Non : le Blues Explosion n’a jamais cherché à incarner un modèle de subversion conçu pour alerter les masses. Cela n’a jamais été son rôle : son rôle, c’était de distraire un auditoire averti avec un prototype de rock’n’roll qui synthétiserait les excroissances les plus notables de son histoire. Le concept de subversion pour les masses (« Power to the people ! »), ce fut davantage la chose de Ian Svenonious et de son groupe The Make Up – ses uniques concurrents de l’époque. Lettrés, politisés, élégants et outrageusement sexy, ceux-ci avaient davantage le potentiel pour attirer à eux un auditoire conscient… Mais en fin de compte, ils se heurtèrent au même problème : c’est que ça volait sans doute trop haut. Et le rock s’accommode mal de ces choses-là.

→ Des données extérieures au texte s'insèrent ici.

Lemma perm_run_count t es t' j :
  perm_run t es t' -> table_ok t ->
  (count (Claimed j) es + busy (t !! j) = count (Released j) es + busy (t' !! j))%nat /\ table_ok t'.
Proof.
  induction 1 as [t|t e t1 es t2 Hst _ IH]; intros Hok; [done|].
  destruct (IH (perm_step_ok _ _ _ Hst Hok)) as [Hc Hok2]. split; [|done].
  pose proof (perm_step_at t e t1 j Hst Hok) as Hs. rewrite !count_cons.
  assert ((if decide (e = Claimed j) then 1 else 0) + busy (t !! j) =
          (if decide (e = Released j) then 1 else 0) + busy (t1 !! j))%nat; [|lia].
  destruct (t !! j) as [q|], (t1 !! j) as [q1|]; cbn [step_at] in Hs.
  - by destruct Hs as (_ & _ & _ & Hb & _).
  - done.
  - destruct Hs as (-> & _ & Hb). rewrite Hb. by rewrite !decide_False by done.
  - destruct Hs. by rewrite !decide_False by done.
Qed.

Lemma perm_run_done t es t' j q :
  perm_run t es t' -> table_ok t -> t !! j = Some q -> done_phase (q_Continuation q) = true ->
  exists q', t' !! j = Some q' /\ q_Continuation q' = q_Continuation q /\ count (Claimed j) es = 0%nat.
Proof.
  intros Hr. revert q. induction Hr as [t|t e t1 es t2 Hst _ IH]; intros q Hok Hj Hd; [eauto|].
  pose proof (perm_step_at t e t1 j Hst Hok) as Hs. rewrite Hj in Hs.
  destruct (t1 !! j) as [q1|] eqn:Hj1; [|done]. destruct Hs as (_ & Hset & Hkeep & Hb & _).
  specialize (Hkeep Hd).
  destruct (IH q1 (perm_step_ok _ _ _ Hst Hok) eq_refl) as (q' & ? & ? & Hc); [by rewrite Hkeep|].
  exists q'. split_and!; [done|congruence|]. rewrite count_cons, Hc.
  destruct (decide (e = Claimed j)) as [->|]; [exfalso|done].
  rewrite decide_False in Hb by done.
  assert (q_Status q1 = q_Status q) as Hst1.
  { apply Hset. intros Hp. destruct (Hok _ _ Hj) as [_ Hw]. destruct (Hw Hp) as [E|E];
      rewrite E in Hd; done. }
  unfold busy in Hb. rewrite Hkeep, Hst1 in Hb. lia.
Qed.
(* ===== verification/Recovery.v ===== *)
(** * Body path selection and recovery

    Models [src/Body/recovery_epoch.go] (who may commit a new WireGuard path),
    [src/Body/path_select.go] (trying the paths in order) and
    [src/Body/recovery.go] (a recovery attempt).  Tunnels are named by numbers,
    the pointers of the source; [None] is nil.  What a tunnel does (start,
    handshake, stop) is WireGuard's: each attempt's outcome is a parameter, and
    the calls made are recorded as effects.  Every method of the epoch holds its
    mutex, so it is one function on the epoch. *)
From S2P Require Import Prelude.
From stdpp Require Import options.

Abbreviation tunnel := (option nat) (only parsing).

(** ** The epoch *)

Record RecoveryEpoch := {
  gen : Z;
  active : tunnel;
  committed : bool;
  pendingRecovery : tunnel;
  e_closed : bool;
}.

Definition NewRecoveryEpoch (initial : tunnel) : RecoveryEpoch :=
  {| gen := 0; active := initial; committed := false; pendingRecovery := None; e_closed := false |}.

Definition NextGen (e : RecoveryEpoch) : Z * RecoveryEpoch :=
  if e_closed e then (0, e)
  else let g := u64 (gen e + 1) in
       (g, {| gen := g; active := active e; committed := false;
              pendingRecovery := pendingRecovery e; e_closed := e_closed e |}).
(* ===== verification/Peer.v ===== *)
(** * Peers: identity evidence, allegiance and portable authority

    Core/Peer: who a recognised Peer is (identity.go), which Peer is the Primary
    one (relationship.go), what a Peer may decide for a doll (authority.go), the
    doll's own description of a relationship (description.go) and the import of
    a legacy owner (compatibility.go).  Everything here is a pure function of a
    portable history, so the histories are lists in the order a document lists
    them and the functions replay them.

    The string types of the source stay strings, since imported documents may
    hold any text.  An error wrapping a sentinel is identified with the
    sentinel.  [sort.Slice] is a comparison sort, modelled by merge sort; where
    two records compare equal they share their identifier, and the replay
    refuses every arrangement of such records. *)
From S2P Require Import Prelude GoStrings.

(** ** Identity *)

Definition SchemaVersion : Z := 1.

Inductive peer_error :=
| ErrInvalidIdentity | ErrInvalidRelationship | ErrInvalidDecision | ErrInsufficientAssurance.

#[global] Instance peer_error_eq_dec : EqDecision peer_error.
Proof. solve_decision. Defined.

Definition validID (id : string) : bool := negb (blank id).

Record Identity := { id_SchemaVersion : Z; id_ID : string; id_CreatedAt : time }.

Definition Identity_Validate (i : Identity) : res peer_error unit :=
  refuse negb (id_SchemaVersion i =? SchemaVersion) || negb (validID (id_ID i)) || IsZero (id_CreatedAt i)
    with ErrInvalidIdentity;
  Ok tt.

Record Claim := { cl_Namespace : string; cl_Subject : string; cl_DisplayName : string }.

Record TransportEvidence := {
  te_EvidenceID : string;
  te_GatewayInstance : string;
  te_Transport : string;
  te_AccountNamespace : string;
  te_AccountSubject : string;
  te_DeviceID : string;
  te_Method : string;
  te_AuthenticatedAt : time;
  te_FreshUntil : option time;
}.

Definition AssuranceNone := "none".
Definition AssuranceAccount := "authenticated_account".
Definition AssuranceReverified := "reverified".

Definition rank (a : string) : Z :=
  if same_str a AssuranceNone then 0
  else if same_str a AssuranceAccount then 1
  else if same_str a AssuranceReverified then 2
  else -1.

Record Verification := {
  vf_Method : string;
  vf_Scope : list string;
  vf_Assurance : string;
  vf_VerifiedAt : time;
  vf_FreshUntil : option time;
  vf_Provenance : string;
}.

Record Binding := {
  bi_SchemaVersion : Z;
  bi_BindingID : string;
  bi_PeerID : string;
  bi_Claim : Claim;
  bi_Evidence : TransportEvidence;
  bi_Verification : Verification;
  bi_RevokedAt : option time;
}.

(** [t != nil && !t.After(u)]: a limit that is set and not later than [u]. *)
Definition ended (t : option time) (u : time) : bool :=
  match t with Some x => negb (After x u) | None => false end.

Jon, en bon rocker « straight edge » obnubilé seulement par la musique, voulait traduire la flamboyance et le DIY, la nécessité d’appartenir à un gang, à y être fidèle même lorsque pris dans la tourmente. Et c’était déjà beaucoup… Sur le plan de l’imaginaire, il nous offrait bien plus que le lot commun du rock indé des 90’s : sans discours, il représentait quand même quelque chose. Mais de toute évidence, cela n’a pas suffit à en faire un meneur… Comment aurait-il pu gérer ça, lui, ce pur produit de l’underground qu’il n’aurait trahi pour rien au monde – question d’éthique ? Le Blues Explosion était naturellement taillé pour jouer dans des petites salles, ou tout au plus des salles de taille moyenne, là où il pouvait donner des prestations à taille humaine – son set l’exigeait. Au faîte de sa gloire, à la sortie d’Acme (l’album de la consécration), le Blues Explosion donna un concert à Marseille le 20 novembre 1998, au Théâtre du Moulin. Mille personnes environ, Jon en costume lamé argent, show impeccable. A mes côtés ce soir là, un ami me confia qu’il avait vu le groupe quelques temps plus tôt… dans un petit club de Buenos Aires. Cent cinquante personnes environ, Jon avec une barbe d’ayatollah, show exceptionnel. Il était évident que les choses ne devaient pas enfler de manière exponentielle.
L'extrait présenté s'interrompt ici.